What to produce => The reply to the records below should contain exactly the lines from the line with "Lemma other_names past" through the line with "intros Hnd. unfold", and nothing besides.
--- START ---
Lemma list_find_app_here (name : string) (l1 : list Column) c l2 :
  Forall (λ c, col_name c ≠ name) l1 → col_name c = name →
  list_find (λ c, col_name c = name) (l1 ++ c :: l2) = Some (length l1, c).
Proof.
  intros H1 Hc. induction H1 as [|c1 l1 Hne H1 IH]; simpl.
  - by rewrite decide_True.
  - rewrite decide_False by done. by rewrite IH.
Qed.

Lemma list_find_absent (name : string) (l : list Column) :
  Forall (λ c, col_name c ≠ name) l → list_find (λ c, col_name c = name) l = None.
Proof.
  induction 1 as [|c l Hne H IH]; simpl; [done|]. rewrite decide_False by done. by rewrite IH.
Qed.

Lemma other_names past k rest :
  NoDup (map column_key (past ++ k :: rest)) → Forall (λ c, col_name c ≠ column_key k) (empty_columns past).
Proof.
  intros Hnd. unfold empty_columns. apply Forall_forall. intros c (k' & -> & Hk')%list_elem_of_fmap.
  rewrite name_column_for. intros Heq. rewrite map_app in Hnd. apply NoDup_app in Hnd as (_ & Hd & _).
  eapply Hd; [by apply list_elem_of_fmap_2|]. simpl. rewrite Heq. left.
Qed.

Section table.
Context {E : Env} {CL : ChcLib}.
#[local] Abbreviation W := (Worker CH).

(** The worker holds no lock and its exporter has a property. *)
Definition holds (P : CH → Prop) (w : W) : Prop :=
  lock_held (w_sys w) = false ∧ ∃ x, w_exporter w = Some x ∧ P x.

(** What an exception leaves: it was the allocator's, and the schema is intact. *)
Definition out_of_heap (x : CH) : Prop := schema_ok x ∧ ∃ y, heap_ok y = false.
Definition aborted (e : Exn) (w : W) : Prop := holds out_of_heap w.

Lemma cwp_call_ch {A} (f : CH → res A * CH) (P : CH → Prop) (Q : A → CH → Prop) w :
  holds P w →
  (∀ x, P x → match f x with (Ret a, x') => Q a x' | (Throw _, x') => out_of_heap x' end) →
  cwp (call f) (λ a w', holds (Q a) w') aborted w.
Proof.
  intros (Hl & x & Hx & HP) Hf. specialize (Hf x HP). unfold cwp, call. rewrite Hx.
  destruct (f x) as [[a|ex] x']; (split; [exact Hl|by exists x']).
Qed.

(** A call that reports nothing. *)
Lemma cwp_call_quiet {A} (f : CH → res A * CH * list string) (P : CH → Prop) (Q : A → CH → Prop) w :
  holds P w →
  (∀ x, P x → match f x with (Ret a, x', msgs) => msgs = [] ∧ Q a x' | (Throw _, _, _) => False end) →
  cwp (call_reporting f) (λ a w', holds (Q a) w') aborted w.
Proof.
  intros (Hl & x & Hx & HP) Hf. specialize (Hf x HP). unfold cwp, call_reporting. rewrite Hx.
  destruct (f x) as [[[a|ex] x'] msgs]; [|done]. destruct Hf as [-> HQ]. split; [exact Hl|by exists x'].
Qed.

Lemma cwp_value f ev (P : CH → Prop) w :
  stateless f ev → holds P w →
  cwp (lift (on_wsys (f ev))) (λ v w', v = value_of f ev ∧ holds P w') aborted w.
Proof.
  intros Hf (Hl & x & Hx & HP). specialize (Hf (w_sys w)). unfold cwp, lift, on_wsys.
  destruct (f ev (w_sys w)) as [r s']. simpl in Hf. destruct Hf as [-> Hl']. split; [done|].
  split; [simpl; congruence|by exists x].
Qed.

(** *** The columns are made once and found again *)

Lemma make_column past k rest x :
  NoDup (map column_key (past ++ k :: rest)) → laid_out past (k :: rest) x →
  match MakeColumn k x with
  | (Ret i, x') => i = length past ∧ laid_out (past ++ [k]) rest x'
  | (Throw _, x') => x' = x ∧ heap_ok x = false
  end.
Proof.
  intros Hne%other_names (tl & Hc & Htl). simpl.
  assert (length (empty_columns past) = length past) as Hl by apply length_map.
  destruct (column_of k) as [[name class] type] eqn:Hk.
  assert (column_key k = name) as Hkey by (unfold column_key; by rewrite Hk). rewrite Hkey in Hne.
  assert (column_for k [] = {| col_name := name; col_class := class; col_type := type; col_data := [] |}) as Hcol
    by (unfold column_for; by rewrite Hk).
  unfold MakeCol. rewrite Hc. destruct tl as [|c tl].
  - rewrite app_nil_r, list_find_absent by done. destruct (heap_ok x) eqn:Hh; [|done]. split; [done|].
    exists []. split; [|apply prefix_nil]. simpl. rewrite Hc. unfold empty_columns.
    by rewrite map_app, !app_nil_r, <- Hcol.
  - simpl in Htl. pose proof (prefix_cons_inv_1 _ _ _ _ Htl) as ->. apply prefix_cons_inv_2 in Htl.
    rewrite Hcol, (list_find_app_here name) by done. rewrite bool_decide_eq_true_2 by done.
    split; [done|]. exists tl. split; [|done]. rewrite Hc. unfold empty_columns.
    by rewrite map_app, <- app_assoc.
Qed.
--- END ---
Task answer =>
Lemma other_names past k rest :
  NoDup (map column_key (past ++ k :: rest)) → Forall (λ c, col_name c ≠ column_key k) (empty_columns past).
Proof.
  intros Hnd. unfold empty_columns. apply Forall_forall. intros c (k' & -> & Hk')%list_elem_of_fmap.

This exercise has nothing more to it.